Being selected as one of the six fellows in the program nationwide, means a lot to Twining. She is excited to have access to resources she didn’t have previously.
“[Being selected to be a part of this program means] so much. It’s kind of crazy to think about. Music really is my passion and there’s never been a question in my mind about that. This is really a great program that gives me the resources to be able to create what I want and authentically use my different facets as a composer and a singer to really create the work that I’ve wanted to for a long time, but did not feel like I had the knowledge or resources [to do previously],” Twining said.
Through Luna Lab, Twining has also been mentored by a founder of the program and others in the field.
“I have been mentored by Ellen Reid, who is one of the founders [of the program] over this past year. She’s really amazing and I’ve learned so much from her, so I have those lessons and then we’ve had loads of master classes with composers and performers in the field, which have been really amazing. Being a part of Luna Lab is meant to be a lifelong thing. They really want you to keep participating in it, so I’ll still be participating in certain parts of it throughout the rest of high school and hopefully beyond,” Twining said.
In the program so far, Twining has composed several pieces and is excited to get a professional recording of one done soon.

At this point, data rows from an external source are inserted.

(** * drama-director: shot generation and continuity pipeline

    A shallow embedding of the retry executor, the asset compressor, the
    batch prompt generator (src/services/gemini.ts), the frame extractor and
    the shot orchestrator (the App component), with the properties of the
    pipeline proved over it. *)

From Stdlib Require Import ZArith QArith Qround Qminmax Qabs Lia Lqa Bool.
From stdpp Require Import base option list strings pretty.

Local Open Scope Z_scope.

(** ** Thrown values and call outcomes *)

Module Js.

(** The fields of a thrown value that the code inspects.  [e.code === 503]
    and [e.status === 'UNAVAILABLE'] are strict comparisons: a code that is
    not a number, or a status that is not a string, compares unequal to
    every constant and is [None] here. *)
Record JsError : Type := mkError {
  code : option Z;
  status : option string;
  message : option string
}.

(** [new Error(msg)] *)
Definition Error (msg : string) : JsError :=
  {| code := None; status := None; message := Some msg |}.

(** What a [throw] carries: an error object, or [undefined]. *)
Inductive Thrown : Type :=
| ThrowError (e : JsError)
| ThrowUndefined.

(** The settled state of one awaited call. *)
Inductive Outcome (T : Type) : Type :=
| Resolved (v : T)
| Rejected (e : JsError).
Arguments Resolved {T} v.
Arguments Rejected {T} e.

(** Truthiness of an optional string: [undefined] and [''] are falsy. *)
Definition truthy (s : option string) : bool :=
  match s with
  | Some s => negb (String.eqb s "")
  | None => false
  end.

(** [a || b] on optional strings. *)
Definition or_else (a b : option string) : option string :=
  if truthy a then a else b.

End Js.
Export Js.

(** ** RetryExecutor: [withRetry] *)

Module Retry.

Definition code_is (e : JsError) (n : Z) : bool :=
  match code e with
  | Some c => c =? n
  | None => false
  end.

Definition status_is (e : JsError) (s : string) : bool :=
  match status e with
  | Some t => String.eqb t s
  | None => false
  end.

Definition isRetryable (e : JsError) : bool :=
  code_is e 503 || status_is e "UNAVAILABLE" || code_is e 500
  || status_is e "INTERNAL" || code_is e 429 || status_is e "RESOURCE_EXHAUSTED".

(** [(e.code === 429 ? 5000 : baseDelay) * Math.pow(2, i)], in
    milliseconds. *)
Definition delay (e : JsError) (baseDelay : Z) (i : nat) : Z :=
  (if code_is e 429 then 5000 else baseDelay) * 2 ^ Z.of_nat i.

(** What one run of the executor did: how it settled, how many times the
    wrapped operation was invoked, and the timer durations it waited for, in
    order. *)
Record Run (T : Type) : Type := mkRun {
  settled : Thrown + T;
  calls : nat;
  waits : list Z
}.
Arguments mkRun {T}.
Arguments settled {T}.
Arguments calls {T}.
Arguments waits {T}.

Section WithRetry.
Context {T : Type}.

(** The wrapped operation: [fn k] is how its [k]-th invocation (from 0)
    settles.  The executor invokes it once per loop iteration, so at
    iteration [i] it has been invoked [i] times before. *)
Variable fn : nat -> Outcome T.
Variable maxRetries : Z.
Variable baseDelay : Z.

(** The [for] loop from iteration [i] on.  [left] is the number of
    iterations for which [i < maxRetries] still holds, so [left = 0] is
    the loop exit, which reaches the final [throw lastError]. *)
Fixpoint attempts (left : nat) (i : nat) (lastError : Thrown)
    (waited : list Z) : Run T :=
  match left with
  | O => mkRun (inl lastError) i waited
  | S left' =>
      match fn i with
      | Resolved v => mkRun (inr v) (S i) waited
      | Rejected e =>
          if isRetryable e && (Z.of_nat i <? maxRetries - 1)
          then attempts left' (S i) (ThrowError e) (waited ++ [delay e baseDelay i])
          else mkRun (inl (ThrowError e)) (S i) waited
      end
  end.

Definition withRetry : Run T :=
  attempts (Z.to_nat maxRetries) 0 ThrowUndefined [].
End WithRetry.

(** The defaults of the signature: [maxRetries = 3, baseDelay = 2000]. *)
Definition withRetry_default {T : Type} (fn : nat -> Outcome T) : Run T :=
  withRetry fn 3 2000.

(** An operation that fails with the errors of [es] in turn and then
    resolves to [v] for good. *)
Definition fails_then {T : Type} (es : list JsError) (v : T) (k : nat) : Outcome T :=
  match es !! k with
  | Some e => Rejected e
  | None => Resolved v
  end.

(** An error object carrying a code and nothing else. *)
Definition error_with_code (c : Z) : JsError :=
  {| code := Some c; status := None; message := None |}.

(** The resource-exhaustion signal of the model API without a numeric
    code. *)
Definition quota_exceeded : JsError :=
  {| code := None; status := Some "RESOURCE_EXHAUSTED";
     message := Some "quota exceeded" |}.

End Retry.

(** ** AssetCompressor: [compressImage] *)

Module Compress.

(** [Math.round]: the nearest integer, ties towards plus infinity. *)
Definition Math_round (x : Q) : Z := Qfloor (x + (1 # 2)).

(** What the browser does with the data URL: [img.onload] with the natural
    size of the decoded image, or [img.onerror]; and whether
    [canvas.getContext('2d')] gives a context. *)
Record Browser : Type := mkBrowser {
  decoded : option (Z * Z);
  context2d : bool
}.

Inductive Compressed : Type :=
| Empty                                           (* { data: '', mimeType: '' } *)
| Reencoded (width height : Z) (quality : Q)      (* JPEG of a canvas of that size *)
| Forwarded (data : string) (mimeType : string).  (* the source, not re-encoded *)

(** [s.split(',')[1]]: what lies between the first and the second comma,
    [undefined] without a comma. *)
Definition split_comma_1 (s : string) : option string :=
  match String.index 0 "," s with
  | None => None
  | Some i =>
      let rest := String.substring (S i) (String.length s - S i) s in
      match String.index 0 "," rest with
      | None => Some rest
      | Some j => Some (String.substring 0 j rest)
      end
  end.

(** [s.includes(t)] *)
Definition includes (t s : string) : bool :=
  match String.index 0 t s with Some _ => true | None => false end.

Definition forward (dataUrl : string) : Compressed :=
  Forwarded
    (default dataUrl (or_else (split_comma_1 dataUrl) (Some dataUrl)))
    (if includes "image/png" dataUrl then "image/png" else "image/jpeg").

Section Doubles.
(** JavaScript numbers are doubles.  Sizes and the bound are integers,
    which doubles hold exactly; the two divisions and the two products
    are rounded to a double, and [fl] is that rounding. *)
Variable fl : Q -> Q.

(** The size given to the canvas. *)
Definition canvas_size (maxWidth width height : Z) : Z * Z :=
  if (maxWidth <? width) || (maxWidth <? height) then
    let ratio := Qmin (fl (inject_Z maxWidth / inject_Z width))
                      (fl (inject_Z maxWidth / inject_Z height)) in
    (Math_round (fl (inject_Z width * ratio)),
     Math_round (fl (inject_Z height * ratio)))
  else (width, height).

Definition compressImage (env : Browser) (dataUrl : string)
    (maxWidth : Z) (quality : Q) : Compressed :=
  if String.eqb dataUrl "" then Empty else
  match decoded env with
  | Some (width, height) =>
      let '(w, h) := canvas_size maxWidth width height in
      if context2d env then Reencoded w h quality else forward dataUrl
  | None => forward dataUrl
  end.

(** [maxWidth = 1024, quality = 0.8] *)
Definition compressImage_default (env : Browser) (dataUrl : string) : Compressed :=
  compressImage env dataUrl 1024 (8 # 10).
End Doubles.


End Compress.

(** ** Batch prompt generation: [generatePromptsForContinuousSegments] *)

Module Prompts.

(** A value built by [JSON.parse]. *)
#[warnings="-register-all"]
Inductive JSON : Type :=
| JNull
| JBool (b : bool)
| JNum (q : Q)
| JStr (s : string)
| JArr (items : list JSON)
| JObj (fields : list (string * JSON)).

“So far I composed a piece for piano trio, which is piano, violin and cello, with the help of my mentor who gave me tips here and there. That’s been performed at Kauffman Music Center by kids who go to a special music school in New York. I got to work with the musicians to rehearse and perform that piece. Then, I think in the next couple of months I’m going to be working with some professional musicians at the International Contemporary Ensemble. We’re going to re-record the piece [where] I [will] get a professionally done recording of it,” Twining said.
In the future, Twining is planning on staying involved with the program. She will get to go to New York with next year’s fellows as well due to not having that opportunity this year with the pandemic.
“In the future, when there isn’t the pandemic [to worry about], you go up to New York for a week [and] you get to go to Lincoln Center and Juilliard and then the music high school. [They] are all in the same block. You just hang around that area and you get to go and do master classes and networking events. They’re going to try to bring the fellows from this year to New York next year so that we can do that too, but I also get to continue attending the master classes, and working with my mentor when I can. There’s just endless opportunities with it,” Twining said.
Twining’s biggest takeaway from this program is how thankful she is to have been accepted into a community with others who share the same interests.
“[Being a part of this program will] definitely [have a] positive impact [on my music career]. I’ve made so many connections with incredible composers in the field, like my mentor Ellen [Reid], and Missy Mizzoli are just incredible people and incredible composers. I admire them and their music so much. I just know that I have this community of really cool, strong people who are passionate similarly as I am towards music and are there to support me. That’s just pretty irreplaceable,” Twining said.